Os malefícios da memória


Na verdade, Portugal vive em democracia plena apenas há 37 anos


“Ah memória, inimiga mortal do meu repouso!”
                                                         Cervantes

 

Passou quase despercebido mais um aniversário do 11 de Março de 1975, data crucial da história recente de Portugal. 

Esse dia marcou o início da curta viagem da revolução portuguesa “rumo ao socialismo”, que sete meses depois seria interrompida, a 25 de novembro, colocando o país nos carris da democracia liberal, que seria ainda tutelada pelo Conselho da Revolução até 1982.

Na verdade, Portugal vive em democracia plena apenas há 37 anos. 

Nestas quase quatro décadas, vivemos sob o governo de nove primeiros-ministros, elegemos cinco Presidentes da República e sobrevivemos a duas gravíssimas crises económicas que levaram à intervenção do FMI e nos obrigaram a apertar vários furos nos nossos cintos.

Nos últimos anos, a nossa jovem democracia entrou em crise, com casos gravíssimos de corrupção ao mais alto nível do Estado e com escândalos financeiros que abalaram os frágeis alicerces de nossa economia.

Os portugueses vivem há séculos na corda bamba, equilibrando-se a custo entre crises políticas e económicas, cultivando a nacionalíssima arte do desenrasca.

Somos um povo de sobreviventes, entre as alegrias do futebol e a melancolia do fado, gozando o fantástico sol que nos aquece e mergulhando no mar que nos abraça.

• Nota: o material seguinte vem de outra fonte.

(* ===== verification/Wire.v ===== *)
(** * Wire: what clients are sent ([backend/types.rs], [rpc.rs])

    Events and timeline items as serde writes them, tool calls and task lists as it
    reads them back, stored rows as the events they replay as, and errors. *)

From S2P Require Import Prelude Str Json Rows PlanStore SessionStore Session Memory Turn Events SkillText Interact Worktree.

(** ** Events *)

(** The tag and the fields of an event; items and asks are flattened into it. *)
Definition kind_json (k : Session.StreamEventKind) : string * list (rstr * json) :=
  let fields (l : list (string * json)) := map (fun '(k, v) => (str k, v)) l in
  match k with
  | ThreadStarted h => ("thread_started", fields [field "native_handle" (JStr h)])
  | TurnStarted => ("turn_started", [])
  | Session.TurnCompleted usage => ("turn_completed", fields [field "usage" (default JNull usage)])
  | Session.TurnFailed e code => ("turn_failed", fields [field "error" (JStr e); field "code" (Events.opt_json JStr code)])
  | Session.TurnCanceled reason => ("turn_canceled", fields [field "reason" (JStr reason)])
  | ModeChanged mode => ("mode_changed", fields [field "mode" (Events.opt_json JStr mode)])
  | ModelChanged model => ("model_changed", fields [field "model" (JStr model)])
  | Timeline item => ("timeline", default [] (as_object item))
  | Session.PermissionRequested ask => ("permission_requested", default [] (as_object ask))
  | PermissionResolved id => ("permission_resolved", fields [field "request_id" (JStr id)])
  | AttentionRequired reason => ("attention_required", fields [field "reason" reason])
  | Subagent event => ("subagent", fields [field "event" event])
  end%string.

Definition event_json (ev : Session.StreamEvent) : json :=
  let '(tag, fields) := kind_json (Session.ev_kind ev) in
  JObj ((str "turn_id", Events.opt_json JStr (Session.ev_turn ev)) :: (str "type", jstr tag) :: fields).

Definition item_json (item : TimelineItem) : json :=
  let tagged (tag : string) (fields : list (rstr * json)) := JObj ((str "kind", jstr tag) :: fields) in
  let one (k : string) (v : json) := [(str k, v)] in
  match item with
  | TUserMessage text => tagged "user_message" (one "text" (JStr text))
  | TAssistantMessage text => tagged "assistant_message" (one "text" (JStr text))
  | TReasoning text => tagged "reasoning" (one "text" (JStr text))
  | TToolCall call => tagged "tool_call" (default [] (as_object (tool_json call)))
  | TTodo items => tagged "todo" (one "items" (JArr (map task_json items)))
  | TCompaction summary => tagged "compaction" (one "summary" (JStr summary))
  | TError message => tagged "error" (one "message" (JStr message))
  | TUnknown raw => tagged "unknown" (one "raw" raw)
  end%string.

(** ** Reading rows back *)

(** A field of an object, required or optional ([null] and absence are one). *)
Definition req_field (v : json) (k : string) : option rstr := get v (str k) ≫= as_str.
Definition opt_str_field (v : json) (k : string) : option (option rstr) :=
  match get v (str k) with None | Some JNull => Some None | Some (JStr s) => Some (Some s) | Some _ => None end.
Definition opt_i32_field (v : json) (k : string) : option (option Z) :=
  match get v (str k) with
  | None | Some JNull => Some None
  | Some (JNum (NInt z)) => if ((- 2 ^ 31 <=? z) && (z <? 2 ^ 31))%Z then Some (Some z) else None
  | Some _ => None
  end.

Definition status_of (s : rstr) : option ToolCallStatus :=
  if str_eqb s (str "running") then Some ToolRunning
  else if str_eqb s (str "completed") then Some ToolCompleted
  else if str_eqb s (str "failed") then Some ToolFailed else None.

Definition detail_of (v : json) : option ToolCallDetail :=
  tag ← req_field v "type";
  let has (t : string) := str_eqb tag (str t) in
  if has "shell"%string then
    command ← req_field v "command"; output ← opt_str_field v "output"; code ← opt_i32_field v "exit_code"; Some (Shell command output code)
  else if has "read"%string then path ← req_field v "path"; content ← opt_str_field v "content"; Some (ReadFile path content)
  else if has "edit"%string then path ← req_field v "path"; diff ← opt_str_field v "unified_diff"; Some (EditFile path diff)
  else if has "write"%string then path ← req_field v "path"; content ← opt_str_field v "content"; Some (WriteFile path content)
  else if has "search"%string then query ← req_field v "query"; content ← opt_str_field v "content"; Some (SearchFor query content)
  else if has "fetch"%string then url ← req_field v "url"; res ← opt_str_field v "result"; Some (Fetch url res)
  else if has "sub_agent"%string then description ← req_field v "description"; log ← req_field v "log"; Some (SubAgent description log)
  else if has "plan"%string then text ← req_field v "text"; Some (PlanText text)
  else if has "unknown"%string then input ← get v (str "input"); output ← get v (str "output"); Some (UnknownDetail input output)
  else None.

(** [serde_json::from_value] of a tool call and of a task list, on objects; the
    arrays serde takes for objects too are never stored. *)
Definition tool_of (v : json) : option ToolCall :=
  id ← req_field v "call_id"; name ← req_field v "name"; status ← req_field v "status" ≫= status_of;
  detail ← get v (str "detail") ≫= detail_of;
  Some {| tc_call_id := id; tc_name := name; tc_status := status; tc_detail := detail |}.

Definition task_status_of (s : rstr) : option TaskStatus :=
  if str_eqb s (str "pending") then Some TaskPending
  else if str_eqb s (str "in_progress") then Some TaskInProgress
  else if str_eqb s (str "completed") then Some TaskCompleted else None.

Definition task_of (v : json) : option TaskItem :=
  content ← req_field v "content"; status ← req_field v "status" ≫= task_status_of;
  Some {| ti_content := content; ti_status := status |}.

Definition tasks_of (v : json) : option (list TaskItem) := as_array v ≫= mapM task_of.

(** A row as a timeline item, and as the event it replays as. *)
Definition replay_item (role : rstr) (data : json) : option TimelineItem :=
  let text := as_str data.["content"] in
  let has (r : string) := str_eqb role (str r) in
  if has "user"%string then TUserMessage <$> text
  else if has "assistant"%string then TAssistantMessage <$> text
  else if has "reasoning"%string then TReasoning <$> text
  else if has "tool"%string then TToolCall <$> tool_of data
  else if has "todo"%string then TTodo <$> tasks_of data.["items"]
  else if has "compaction"%string then TCompaction <$> text
  else if has "error"%string then Some (TError (default [] text))
  else None.

Definition timeline_json (item : TimelineItem) : json :=
  event_json {| Session.ev_turn := None; Session.ev_kind := Timeline (item_json item) |}.

Definition replay_event (row : StoredMessage) : option json := timeline_json <$> replay_item (sm_role row) (sm_data row).

(** ** Errors *)

(** What an error's chain can hold that the wire knows. *)
Inductive cause :=
| CRpc (code : Z) (data : option json)
| CHub (code : HubCode)
| CWorktree (kind : rstr)
| CAskNotFound
| COther.

Record Error := { ee_message : rstr; ee_chain : list cause }.

Definition hub_text (c : HubCode) : rstr :=
  match c with
  | InvalidInput => str "invalid_input" | HubNotFound => str "not_found" | Conflict => str "conflict" | Readonly => str "readonly"
  | Permission => str "permission" | Network => str "network" | Http => str "http" | RateLimited => str "rate_limited"
  | Internal => str "internal"
  end.

Definition rpc_code (c : HubCode) : Z := match c with InvalidInput => -32602 | _ => -32000 end.

(** [find_map] along the chain. *)
Definition found {A} (e : Error) (f : cause -> option A) : option A := head (omap (M:=list) f (ee_chain e)).

Definition error_payload (e : Error) : Z * rstr * option json :=
  match found e (fun c => match c with CRpc code data => Some (code, data) | _ => None end) with
  | Some (code, data) => (code, ee_message e, data)
  | None =>
      match found e (fun c => match c with CHub code => Some code | _ => None end) with
      | Some code => (rpc_code code, ee_message e, Some (mk_obj [field "code" (JStr (hub_text code))]))
      | None =>
          match found e (fun c => match c with CWorktree kind => Some kind | _ => None end) with
          | Some kind => ((-32007)%Z, ee_message e, Some (mk_obj [field "kind" (JStr kind)]))
          | None =>
              if existsb (fun c => match c with CAskNotFound => true | _ => false end) (ee_chain e) then ((-32008)%Z, ee_message e, None)
              else ((-32000)%Z, ee_message e, None)
          end
      end
  end.

Definition rpc_error (code : Z) (message : rstr) : Error := {| ee_message := message; ee_chain := [CRpc code None] |}.
Definition invalid_params (message : rstr) : Error := rpc_error (-32602) message.

Definition req_str (params : json) (k : string) : result rstr Error :=
  ok_or (as_str params.[k]) (invalid_params (str k ++ str " required")).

Continuamos a ser um povo de emigrantes, com todas as vantagens e desvantagens que isso acarreta. Em muitos casos, conhecemos o mundo, mas ignoramos Portugal.

Vivemos apenas o curto prazo, guiados por políticos em compasso quaternário que se vão ajeitando em frágeis coligações para atingirem os almejados quatro anos de mandato, numa corrida que acelera sempre no último ano, com distribuição de benesses aos grupos com que contam para receber votos e com as promessas de uma “terra de leite e de mel” para os próximos quatro anos.

“Queria que os portugueses tivessem senso de humor/ e não vissem como génio todo aquele que é doutor/ sobretudo se é o próprio/ que se afirma como tal/ só porque sabendo ler/ o que lê entende mal”, escreveu Agostinho da Silva.

Cada vez mais distantes dos seus eleitos, os portugueses parecem contentar-se com críticas anónimas nas redes sociais ou rirem-se aos domingos com as mordazes e inteligentes rábulas de Ricardo Araújo Pereira.

Seria bom que pensássemos em agir em vez de esperar sentados. Porque, quando acordarmos, poderemos estar a viver um pesadelo que nunca sonhámos poder acontecer.

Pessimista? Talvez. Mas, como sabem, um pessimista não é mais do que um otimista bem informado.